Exercise aim
Go to the line below containing "Fixpoint tick_from (k" and print exactly from there through the line containing "eapply wp_mono; [apply (IH (S", both included. Print nothing else.

** Opening The data block **

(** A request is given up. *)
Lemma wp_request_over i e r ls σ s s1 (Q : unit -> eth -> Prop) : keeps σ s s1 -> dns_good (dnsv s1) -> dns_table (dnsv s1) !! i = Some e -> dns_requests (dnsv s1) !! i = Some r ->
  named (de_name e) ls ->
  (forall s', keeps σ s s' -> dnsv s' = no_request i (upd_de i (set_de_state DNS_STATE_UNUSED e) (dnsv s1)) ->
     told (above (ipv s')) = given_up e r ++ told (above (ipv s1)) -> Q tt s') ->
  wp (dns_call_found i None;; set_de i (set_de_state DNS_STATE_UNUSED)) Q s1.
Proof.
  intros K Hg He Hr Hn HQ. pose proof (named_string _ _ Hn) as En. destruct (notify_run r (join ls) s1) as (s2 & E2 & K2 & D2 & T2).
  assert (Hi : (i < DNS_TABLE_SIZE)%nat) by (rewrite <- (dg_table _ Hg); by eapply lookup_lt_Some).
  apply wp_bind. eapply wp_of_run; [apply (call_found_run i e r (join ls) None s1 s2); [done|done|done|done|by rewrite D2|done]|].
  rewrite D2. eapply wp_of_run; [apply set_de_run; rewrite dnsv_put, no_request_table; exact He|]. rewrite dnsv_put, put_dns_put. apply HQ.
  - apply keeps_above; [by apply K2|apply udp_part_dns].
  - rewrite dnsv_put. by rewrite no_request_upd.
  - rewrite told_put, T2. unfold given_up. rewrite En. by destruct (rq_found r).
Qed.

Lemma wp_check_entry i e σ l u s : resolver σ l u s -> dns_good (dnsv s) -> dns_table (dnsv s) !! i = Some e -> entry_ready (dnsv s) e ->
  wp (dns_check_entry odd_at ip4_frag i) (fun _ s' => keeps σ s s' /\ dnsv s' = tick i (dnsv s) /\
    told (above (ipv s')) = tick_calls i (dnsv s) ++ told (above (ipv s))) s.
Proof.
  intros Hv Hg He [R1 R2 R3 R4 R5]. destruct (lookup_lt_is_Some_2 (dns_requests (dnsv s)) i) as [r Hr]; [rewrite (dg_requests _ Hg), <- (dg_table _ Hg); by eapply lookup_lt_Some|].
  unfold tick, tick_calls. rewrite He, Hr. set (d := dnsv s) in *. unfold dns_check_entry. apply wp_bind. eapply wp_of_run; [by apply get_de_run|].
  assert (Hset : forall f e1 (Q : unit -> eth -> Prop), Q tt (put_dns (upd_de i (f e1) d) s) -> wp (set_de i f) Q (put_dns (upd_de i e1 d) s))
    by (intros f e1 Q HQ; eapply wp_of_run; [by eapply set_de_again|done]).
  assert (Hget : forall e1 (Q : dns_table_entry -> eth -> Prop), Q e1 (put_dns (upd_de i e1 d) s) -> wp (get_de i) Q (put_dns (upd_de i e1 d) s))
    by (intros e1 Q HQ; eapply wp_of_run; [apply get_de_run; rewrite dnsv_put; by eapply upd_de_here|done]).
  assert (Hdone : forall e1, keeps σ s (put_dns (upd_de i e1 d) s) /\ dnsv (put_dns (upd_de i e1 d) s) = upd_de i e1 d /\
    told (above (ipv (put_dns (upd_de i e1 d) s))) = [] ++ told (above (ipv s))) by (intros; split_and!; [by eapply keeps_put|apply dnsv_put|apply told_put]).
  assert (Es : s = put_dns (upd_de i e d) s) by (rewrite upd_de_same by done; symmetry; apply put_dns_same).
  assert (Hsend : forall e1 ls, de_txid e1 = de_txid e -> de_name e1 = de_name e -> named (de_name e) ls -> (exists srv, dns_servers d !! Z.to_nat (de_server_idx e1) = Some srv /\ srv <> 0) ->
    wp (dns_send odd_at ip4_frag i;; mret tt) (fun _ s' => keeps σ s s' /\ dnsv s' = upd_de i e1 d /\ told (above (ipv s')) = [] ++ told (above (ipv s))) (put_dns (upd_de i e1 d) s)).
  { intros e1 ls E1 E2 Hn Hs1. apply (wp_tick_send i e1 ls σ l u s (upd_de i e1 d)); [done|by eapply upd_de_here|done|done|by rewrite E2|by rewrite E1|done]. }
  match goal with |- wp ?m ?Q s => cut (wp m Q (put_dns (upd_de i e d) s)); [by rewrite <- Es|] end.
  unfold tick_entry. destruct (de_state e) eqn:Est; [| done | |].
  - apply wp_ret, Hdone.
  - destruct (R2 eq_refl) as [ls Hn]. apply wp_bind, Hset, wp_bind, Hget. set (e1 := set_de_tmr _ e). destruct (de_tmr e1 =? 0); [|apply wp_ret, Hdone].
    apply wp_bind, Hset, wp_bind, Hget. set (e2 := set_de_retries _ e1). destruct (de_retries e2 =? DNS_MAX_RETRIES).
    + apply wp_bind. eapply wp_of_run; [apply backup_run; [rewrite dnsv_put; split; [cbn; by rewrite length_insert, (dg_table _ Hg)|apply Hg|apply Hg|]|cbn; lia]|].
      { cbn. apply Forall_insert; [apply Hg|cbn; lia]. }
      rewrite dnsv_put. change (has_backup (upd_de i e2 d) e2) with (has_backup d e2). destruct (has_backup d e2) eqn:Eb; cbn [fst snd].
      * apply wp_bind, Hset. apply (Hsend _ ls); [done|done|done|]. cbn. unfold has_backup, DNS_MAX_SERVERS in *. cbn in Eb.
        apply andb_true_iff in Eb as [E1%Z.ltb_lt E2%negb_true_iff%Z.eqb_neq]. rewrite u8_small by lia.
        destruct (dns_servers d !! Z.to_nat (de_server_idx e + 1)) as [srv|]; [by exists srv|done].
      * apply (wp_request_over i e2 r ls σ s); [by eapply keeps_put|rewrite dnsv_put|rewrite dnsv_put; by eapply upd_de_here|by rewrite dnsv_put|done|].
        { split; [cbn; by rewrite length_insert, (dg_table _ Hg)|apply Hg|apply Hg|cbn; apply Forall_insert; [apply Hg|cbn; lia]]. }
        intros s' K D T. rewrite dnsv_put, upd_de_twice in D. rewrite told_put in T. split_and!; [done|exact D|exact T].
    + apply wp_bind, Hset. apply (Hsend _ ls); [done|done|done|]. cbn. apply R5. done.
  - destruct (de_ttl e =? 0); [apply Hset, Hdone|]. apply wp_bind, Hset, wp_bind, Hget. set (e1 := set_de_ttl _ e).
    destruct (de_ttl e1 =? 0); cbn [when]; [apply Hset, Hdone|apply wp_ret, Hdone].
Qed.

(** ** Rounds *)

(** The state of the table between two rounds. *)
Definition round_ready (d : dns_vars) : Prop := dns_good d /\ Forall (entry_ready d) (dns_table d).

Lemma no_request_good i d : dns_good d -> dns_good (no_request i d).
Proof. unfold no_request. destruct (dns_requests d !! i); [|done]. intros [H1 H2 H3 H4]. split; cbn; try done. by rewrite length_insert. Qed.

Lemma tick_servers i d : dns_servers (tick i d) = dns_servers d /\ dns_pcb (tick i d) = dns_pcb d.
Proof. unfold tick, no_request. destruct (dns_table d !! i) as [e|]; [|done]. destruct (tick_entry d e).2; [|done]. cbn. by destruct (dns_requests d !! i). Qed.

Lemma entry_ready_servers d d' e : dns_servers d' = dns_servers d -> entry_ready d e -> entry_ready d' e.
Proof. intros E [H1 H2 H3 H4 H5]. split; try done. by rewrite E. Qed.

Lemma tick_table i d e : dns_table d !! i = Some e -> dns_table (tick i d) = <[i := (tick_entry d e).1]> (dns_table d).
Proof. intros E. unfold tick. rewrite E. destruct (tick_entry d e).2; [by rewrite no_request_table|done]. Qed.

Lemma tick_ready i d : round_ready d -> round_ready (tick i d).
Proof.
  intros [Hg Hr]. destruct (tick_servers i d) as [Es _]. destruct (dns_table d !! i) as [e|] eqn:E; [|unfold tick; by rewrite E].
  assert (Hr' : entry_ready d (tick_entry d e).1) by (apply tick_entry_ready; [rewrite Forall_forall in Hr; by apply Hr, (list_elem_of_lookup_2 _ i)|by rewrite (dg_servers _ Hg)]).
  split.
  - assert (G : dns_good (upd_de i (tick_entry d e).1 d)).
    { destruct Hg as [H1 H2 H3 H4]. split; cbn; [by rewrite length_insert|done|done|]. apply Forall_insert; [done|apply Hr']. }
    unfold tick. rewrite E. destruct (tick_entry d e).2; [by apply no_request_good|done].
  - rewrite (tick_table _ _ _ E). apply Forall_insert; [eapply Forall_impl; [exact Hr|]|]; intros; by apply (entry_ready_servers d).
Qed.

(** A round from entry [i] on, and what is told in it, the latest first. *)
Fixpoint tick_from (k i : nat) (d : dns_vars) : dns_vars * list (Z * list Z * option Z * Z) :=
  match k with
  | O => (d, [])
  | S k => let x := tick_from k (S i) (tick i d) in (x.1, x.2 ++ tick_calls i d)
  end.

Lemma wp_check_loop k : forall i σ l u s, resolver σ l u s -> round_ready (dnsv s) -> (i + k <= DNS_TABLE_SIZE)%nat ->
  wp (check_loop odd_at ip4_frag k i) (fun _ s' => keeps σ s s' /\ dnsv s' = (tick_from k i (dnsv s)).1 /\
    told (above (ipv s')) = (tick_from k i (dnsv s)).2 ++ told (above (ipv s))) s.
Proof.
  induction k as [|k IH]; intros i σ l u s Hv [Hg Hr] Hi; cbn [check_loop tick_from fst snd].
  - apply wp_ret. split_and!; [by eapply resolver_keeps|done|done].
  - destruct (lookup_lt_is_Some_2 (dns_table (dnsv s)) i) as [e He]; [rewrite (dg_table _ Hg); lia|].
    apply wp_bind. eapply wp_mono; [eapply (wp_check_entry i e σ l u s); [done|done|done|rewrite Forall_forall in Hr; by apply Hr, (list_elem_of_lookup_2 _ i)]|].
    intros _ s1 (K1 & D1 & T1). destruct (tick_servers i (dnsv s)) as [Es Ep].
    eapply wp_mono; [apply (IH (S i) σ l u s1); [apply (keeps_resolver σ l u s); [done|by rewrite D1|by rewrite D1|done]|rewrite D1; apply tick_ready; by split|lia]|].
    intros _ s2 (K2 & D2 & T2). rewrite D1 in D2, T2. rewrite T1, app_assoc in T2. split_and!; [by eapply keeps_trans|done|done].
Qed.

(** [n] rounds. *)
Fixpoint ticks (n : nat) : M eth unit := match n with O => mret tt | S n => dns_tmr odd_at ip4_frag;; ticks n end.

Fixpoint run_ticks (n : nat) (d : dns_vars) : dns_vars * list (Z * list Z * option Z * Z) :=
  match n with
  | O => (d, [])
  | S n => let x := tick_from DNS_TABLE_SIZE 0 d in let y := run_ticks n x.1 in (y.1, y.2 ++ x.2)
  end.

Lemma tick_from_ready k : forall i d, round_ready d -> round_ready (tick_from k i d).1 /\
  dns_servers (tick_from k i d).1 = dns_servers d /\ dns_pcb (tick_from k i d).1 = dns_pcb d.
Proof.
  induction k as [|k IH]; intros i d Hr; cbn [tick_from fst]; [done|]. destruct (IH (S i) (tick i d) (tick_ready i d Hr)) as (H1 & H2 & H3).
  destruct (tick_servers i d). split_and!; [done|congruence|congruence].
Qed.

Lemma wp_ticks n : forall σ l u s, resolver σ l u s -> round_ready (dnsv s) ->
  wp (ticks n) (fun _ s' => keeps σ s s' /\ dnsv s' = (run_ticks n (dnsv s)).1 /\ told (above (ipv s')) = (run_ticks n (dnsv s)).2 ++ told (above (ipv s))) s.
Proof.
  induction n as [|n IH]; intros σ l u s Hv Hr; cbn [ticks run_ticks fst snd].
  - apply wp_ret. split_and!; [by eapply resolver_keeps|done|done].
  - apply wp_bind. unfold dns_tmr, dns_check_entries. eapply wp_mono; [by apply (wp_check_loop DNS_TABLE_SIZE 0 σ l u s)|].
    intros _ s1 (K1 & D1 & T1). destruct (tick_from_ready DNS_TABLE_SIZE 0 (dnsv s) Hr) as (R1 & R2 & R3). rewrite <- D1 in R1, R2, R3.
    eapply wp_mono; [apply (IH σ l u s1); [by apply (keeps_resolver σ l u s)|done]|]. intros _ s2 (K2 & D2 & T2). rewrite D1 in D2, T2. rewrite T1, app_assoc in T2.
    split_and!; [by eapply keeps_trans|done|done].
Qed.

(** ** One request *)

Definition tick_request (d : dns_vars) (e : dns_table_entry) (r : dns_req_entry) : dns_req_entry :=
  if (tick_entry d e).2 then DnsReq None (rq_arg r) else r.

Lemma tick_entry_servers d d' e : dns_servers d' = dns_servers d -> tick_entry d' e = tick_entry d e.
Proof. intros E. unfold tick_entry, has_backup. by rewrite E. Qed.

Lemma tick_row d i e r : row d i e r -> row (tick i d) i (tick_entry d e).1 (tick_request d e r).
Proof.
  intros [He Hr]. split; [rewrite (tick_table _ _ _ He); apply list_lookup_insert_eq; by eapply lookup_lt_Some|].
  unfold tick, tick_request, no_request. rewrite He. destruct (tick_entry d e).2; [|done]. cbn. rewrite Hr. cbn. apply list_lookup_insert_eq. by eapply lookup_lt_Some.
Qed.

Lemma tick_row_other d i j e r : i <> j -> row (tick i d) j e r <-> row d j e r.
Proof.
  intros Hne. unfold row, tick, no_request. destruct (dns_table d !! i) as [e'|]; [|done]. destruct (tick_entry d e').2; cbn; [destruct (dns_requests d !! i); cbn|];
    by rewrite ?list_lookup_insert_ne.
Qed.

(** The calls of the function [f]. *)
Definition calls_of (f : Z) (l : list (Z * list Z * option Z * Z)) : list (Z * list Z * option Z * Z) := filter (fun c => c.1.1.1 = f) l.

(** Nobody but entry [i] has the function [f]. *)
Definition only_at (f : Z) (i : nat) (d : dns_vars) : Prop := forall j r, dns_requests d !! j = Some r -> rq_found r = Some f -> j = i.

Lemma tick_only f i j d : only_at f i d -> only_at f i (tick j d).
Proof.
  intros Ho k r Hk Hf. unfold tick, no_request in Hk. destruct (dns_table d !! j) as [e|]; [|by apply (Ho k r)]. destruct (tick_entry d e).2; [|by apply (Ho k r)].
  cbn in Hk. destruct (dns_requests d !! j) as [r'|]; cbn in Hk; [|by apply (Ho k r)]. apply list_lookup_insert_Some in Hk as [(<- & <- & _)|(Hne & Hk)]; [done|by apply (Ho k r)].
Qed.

** Closing The data block **
** Opening The data block **

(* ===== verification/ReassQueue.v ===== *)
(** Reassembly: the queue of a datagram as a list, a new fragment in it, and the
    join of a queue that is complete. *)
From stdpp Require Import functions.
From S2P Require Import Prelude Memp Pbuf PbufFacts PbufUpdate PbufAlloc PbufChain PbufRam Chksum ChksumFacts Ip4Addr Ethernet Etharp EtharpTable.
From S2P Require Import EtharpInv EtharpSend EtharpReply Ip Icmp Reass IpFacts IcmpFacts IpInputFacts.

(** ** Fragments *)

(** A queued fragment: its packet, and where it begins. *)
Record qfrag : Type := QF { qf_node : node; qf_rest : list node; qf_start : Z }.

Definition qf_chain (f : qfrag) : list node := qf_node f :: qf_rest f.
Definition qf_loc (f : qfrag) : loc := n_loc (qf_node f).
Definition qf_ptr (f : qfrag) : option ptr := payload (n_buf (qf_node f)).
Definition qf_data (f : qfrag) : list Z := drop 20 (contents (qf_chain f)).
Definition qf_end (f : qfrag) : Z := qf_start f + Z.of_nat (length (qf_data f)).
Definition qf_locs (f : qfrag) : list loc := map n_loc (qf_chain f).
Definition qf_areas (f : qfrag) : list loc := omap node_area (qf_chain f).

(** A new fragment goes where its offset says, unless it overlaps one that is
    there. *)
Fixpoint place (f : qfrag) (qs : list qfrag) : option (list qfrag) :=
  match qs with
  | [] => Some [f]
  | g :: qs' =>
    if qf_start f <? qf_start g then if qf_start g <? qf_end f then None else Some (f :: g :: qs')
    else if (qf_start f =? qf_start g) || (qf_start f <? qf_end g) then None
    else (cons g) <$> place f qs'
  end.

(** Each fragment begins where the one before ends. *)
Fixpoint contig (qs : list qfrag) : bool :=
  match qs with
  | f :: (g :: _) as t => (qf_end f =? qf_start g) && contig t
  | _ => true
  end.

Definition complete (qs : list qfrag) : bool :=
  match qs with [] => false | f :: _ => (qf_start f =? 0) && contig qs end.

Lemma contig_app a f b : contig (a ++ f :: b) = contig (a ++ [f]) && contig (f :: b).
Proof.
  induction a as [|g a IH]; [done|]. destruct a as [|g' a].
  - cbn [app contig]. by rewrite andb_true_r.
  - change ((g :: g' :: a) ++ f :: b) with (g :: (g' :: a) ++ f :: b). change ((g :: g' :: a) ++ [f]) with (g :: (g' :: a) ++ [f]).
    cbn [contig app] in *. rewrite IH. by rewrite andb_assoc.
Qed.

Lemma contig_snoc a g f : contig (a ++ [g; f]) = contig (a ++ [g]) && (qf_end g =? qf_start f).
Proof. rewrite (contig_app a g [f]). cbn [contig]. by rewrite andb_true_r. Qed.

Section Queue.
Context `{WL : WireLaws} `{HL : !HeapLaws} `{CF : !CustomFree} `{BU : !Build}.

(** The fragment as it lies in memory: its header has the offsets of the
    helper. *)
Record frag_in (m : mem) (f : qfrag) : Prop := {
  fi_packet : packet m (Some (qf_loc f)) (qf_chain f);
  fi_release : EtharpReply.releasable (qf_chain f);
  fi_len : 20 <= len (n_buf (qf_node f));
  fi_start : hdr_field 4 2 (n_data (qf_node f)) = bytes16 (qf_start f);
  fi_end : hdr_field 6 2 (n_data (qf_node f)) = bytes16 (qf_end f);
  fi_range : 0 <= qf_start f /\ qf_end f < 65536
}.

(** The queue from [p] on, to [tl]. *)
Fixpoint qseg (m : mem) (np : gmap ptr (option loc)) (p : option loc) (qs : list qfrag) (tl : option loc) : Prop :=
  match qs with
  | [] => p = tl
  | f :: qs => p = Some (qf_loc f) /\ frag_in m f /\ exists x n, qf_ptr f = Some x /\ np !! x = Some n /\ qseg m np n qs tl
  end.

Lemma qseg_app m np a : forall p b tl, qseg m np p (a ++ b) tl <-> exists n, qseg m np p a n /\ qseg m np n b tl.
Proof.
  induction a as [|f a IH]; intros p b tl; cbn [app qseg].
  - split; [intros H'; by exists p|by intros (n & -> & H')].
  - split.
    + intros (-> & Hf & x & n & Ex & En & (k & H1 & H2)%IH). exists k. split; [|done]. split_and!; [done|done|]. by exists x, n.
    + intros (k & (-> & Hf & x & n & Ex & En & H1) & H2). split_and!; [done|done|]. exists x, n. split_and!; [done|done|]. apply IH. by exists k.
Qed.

** Closing The data block **
** Opening The data block **

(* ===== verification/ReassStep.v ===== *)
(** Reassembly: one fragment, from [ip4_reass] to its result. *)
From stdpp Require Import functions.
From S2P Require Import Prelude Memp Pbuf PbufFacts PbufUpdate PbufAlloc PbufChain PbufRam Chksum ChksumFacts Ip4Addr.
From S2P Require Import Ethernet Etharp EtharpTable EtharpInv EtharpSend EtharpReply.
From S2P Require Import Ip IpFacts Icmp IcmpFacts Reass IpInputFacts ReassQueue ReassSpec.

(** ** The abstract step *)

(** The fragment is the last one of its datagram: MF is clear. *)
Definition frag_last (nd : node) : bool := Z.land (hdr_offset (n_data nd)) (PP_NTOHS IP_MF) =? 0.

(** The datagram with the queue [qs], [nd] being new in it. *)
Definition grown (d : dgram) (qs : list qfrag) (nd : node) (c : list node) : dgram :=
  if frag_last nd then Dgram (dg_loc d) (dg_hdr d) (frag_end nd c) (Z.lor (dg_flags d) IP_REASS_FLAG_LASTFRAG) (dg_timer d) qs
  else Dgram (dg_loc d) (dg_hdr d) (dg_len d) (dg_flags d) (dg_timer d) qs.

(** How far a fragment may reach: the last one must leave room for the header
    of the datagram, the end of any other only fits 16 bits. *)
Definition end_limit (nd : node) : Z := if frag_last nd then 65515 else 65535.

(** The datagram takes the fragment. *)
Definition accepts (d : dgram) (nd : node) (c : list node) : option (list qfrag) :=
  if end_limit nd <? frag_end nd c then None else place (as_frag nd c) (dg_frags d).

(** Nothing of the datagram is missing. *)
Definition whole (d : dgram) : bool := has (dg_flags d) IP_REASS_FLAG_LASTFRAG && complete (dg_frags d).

** Closing The data block **

Output of the task
Fixpoint tick_from (k i : nat) (d : dns_vars) : dns_vars * list (Z * list Z * option Z * Z) :=
  match k with
  | O => (d, [])
  | S k => let x := tick_from k (S i) (tick i d) in (x.1, x.2 ++ tick_calls i d)
  end.

Lemma wp_check_loop k : forall i σ l u s, resolver σ l u s -> round_ready (dnsv s) -> (i + k <= DNS_TABLE_SIZE)%nat ->
  wp (check_loop odd_at ip4_frag k i) (fun _ s' => keeps σ s s' /\ dnsv s' = (tick_from k i (dnsv s)).1 /\
    told (above (ipv s')) = (tick_from k i (dnsv s)).2 ++ told (above (ipv s))) s.
Proof.
  induction k as [|k IH]; intros i σ l u s Hv [Hg Hr] Hi; cbn [check_loop tick_from fst snd].
  - apply wp_ret. split_and!; [by eapply resolver_keeps|done|done].
  - destruct (lookup_lt_is_Some_2 (dns_table (dnsv s)) i) as [e He]; [rewrite (dg_table _ Hg); lia|].
    apply wp_bind. eapply wp_mono; [eapply (wp_check_entry i e σ l u s); [done|done|done|rewrite Forall_forall in Hr; by apply Hr, (list_elem_of_lookup_2 _ i)]|].
    intros _ s1 (K1 & D1 & T1). destruct (tick_servers i (dnsv s)) as [Es Ep].
    eapply wp_mono; [apply (IH (S i) σ l u s1); [apply (keeps_resolver σ l u s); [done|by rewrite D1|by rewrite D1|done]|rewrite D1; apply tick_ready; by split|lia]|].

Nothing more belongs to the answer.